The Planning Board, aware that addiction to heroin and pain killers is a growing problem in Maine, met June 1 to discuss the topic. The board discussed Desert Road, located in a commercial zone near an Interstate 295 exit and entrance, as one possible location for an opioid clinic.

Chairwoman Wendy Caisse chose to use the term opioid clinics instead of methadone clinics, because the facilities use Subuxone as well as methadone to treat people addicted to opioids. Caisse asked Town Planner Donna Larson, the town staffer on the board, to come up with language for a proposed charter change.

Both Caisse and Larson visited methadone clinics in Portland recently to learn more about them.

“A methadone clinic downtown right near L.L. Bean is not what people would want to see,” Caisse said. “Near the highway is a better choice.”

The board discussed the marijuana issue, but did not reach any conclusions as to where a dispensary or grow operation might best be located. There are no dispensaries in town, but there are grow operations, according to Sgt. Nathan Goodman of the Freeport police.

Larson vouched for the Desert Road location for a clinic.

“To me, it seems like a good place to start, and we’ll see what happens,” she said. “This is easy on (the highway), easy off.”

Caisse pointed out at the outset of the meeting that the town has no right to deny methadone clinics and medical marijuana dispensaries in town, but should amend the town charter to have control over their locations. Larson said that under present zoning definitions, dispensaries would be considered retail operations, clinics as professional offices and marijuana grow operations as agricultural.

“If it’s not stated specifically in an ordinance, it’s allowed,” Caisse said.

 Goodman, a former Maine Drug Enforcement Agency officer, answered questions posed by the board during Wednesday’s meeting. Goodman was asked if disruptions at methadone clinics are common.

“Those calls go to patrol first,” Goodman said. “It’s a tough situation because you have a clinic that is necessary, and within that need you have people who are in a tough spot. Sometimes there are flareups in parking lots and other disturbances. The (MDEA) force gets called for higher needs.”
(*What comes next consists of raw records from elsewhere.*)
(* ===== verification/DeviceCommandOps.v ===== *)
(** * Methods of a device command, one by one

    Every method that adds a whole command: it takes the bytes stated, and the
    device that executes them has the effect asked for. *)
From S2P Require Import Prelude CommandQueue CommandQueueProps DeviceCommand DeviceCommandSpec DeviceExecution.
Section ops.
Context (E : cmd_env) (HE : env_ok E) (D : device_args) (read : action → outcome (list Z)).
Context (Hbare : da_bare_min_size D = host_alignment (env_hal E)).
Abbreviation pa := (host_alignment (env_hal E)).
Abbreviation round_up := (round_up E).
Abbreviation emits := (emits E).
Abbreviation does := (does D read).

(** Nothing is left from a relay without flush. *)
Definition flushed (o : list Z) : device_state := mk_device_state o [].

(** From every flushed state with its three write offsets, the bytes have the effects
    [e o], and leave the offsets [f o]. *)
Definition effects (e : list Z → list event) (f : list Z → list Z) (l : list Z) : Prop :=
  ∀ o, length o = 3%nat → length (f o) = 3%nat ∧ does l (flushed o) (e o) (flushed (f o)).

Lemma effects_app e1 f1 l1 e2 f2 l2 :
  effects e1 f1 l1 → effects e2 f2 l2 → effects (λ o, e1 o ++ e2 (f1 o)) (f2 ∘ f1) (l1 ++ l2).
Proof.
  intros H1 H2 o Ho. destruct (H1 o Ho) as [Ho1 Hd1]. destruct (H2 _ Ho1) as [Ho2 Hd2].
  split; [done|]. by eapply does_app.
Qed.

Lemma effects_nil : effects (λ _, []) id [].
Proof. intros o Ho. split; [done|]. apply does_nil. Qed.

Lemma pa_bounds : 32 <= pa <= 64 ∧ pa mod 16 = 0.
Proof. pose proof (pa_spec E HE). tauto. Qed.

Lemma round_up_32 : round_up 32 = pa.
Proof. unfold DeviceCommandSpec.round_up. by destruct (eo_host E HE) as [->| ->]. Qed.
Lemma round_up_16 : round_up 16 = pa.
Proof. unfold DeviceCommandSpec.round_up. by destruct (eo_host E HE) as [->| ->]. Qed.
Lemma round_up_pa : round_up pa = pa.
Proof. apply round_up_multiple; [done|]. pose proof pa_bounds. apply Z.mod_same. lia. Qed.

Lemma prefetch_increment_pa : prefetch_increment E = pa.
Proof.
  unfold prefetch_increment. change sizeof_CQPrefetchCmd with 16. rewrite align_pa by (done || lia). apply round_up_16.
Qed.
Board member Allan Labos, who works and owns property in Portland, said he would expect calls for public services to increase if a clinic located in Freeport. Car accidents are correlating issue in Portland, Labos said.

“We would see an increase in those types of calls, especially in the summer,” he said.

Larson questioned if there is enough demand for an opioid clinic in Freeport for someone to go through the process of establishing one.

“They need clients to have access, either via public transportation or walking distance,” Goodman said.

Caisse said from her visit to a Portland methadone clinic, she learned that such businesses are just beginning to take private insurance, and clients are covered by MaineCare. Clinic owners have a good rapport with police, Caisse and Larson both attested. The clinics are audited regularly, and there is a big uptick in employed people in their client base.

The Freeport Planning Board will conduct a public hearing on opioid clinics on June 29 in the Town Council chambers.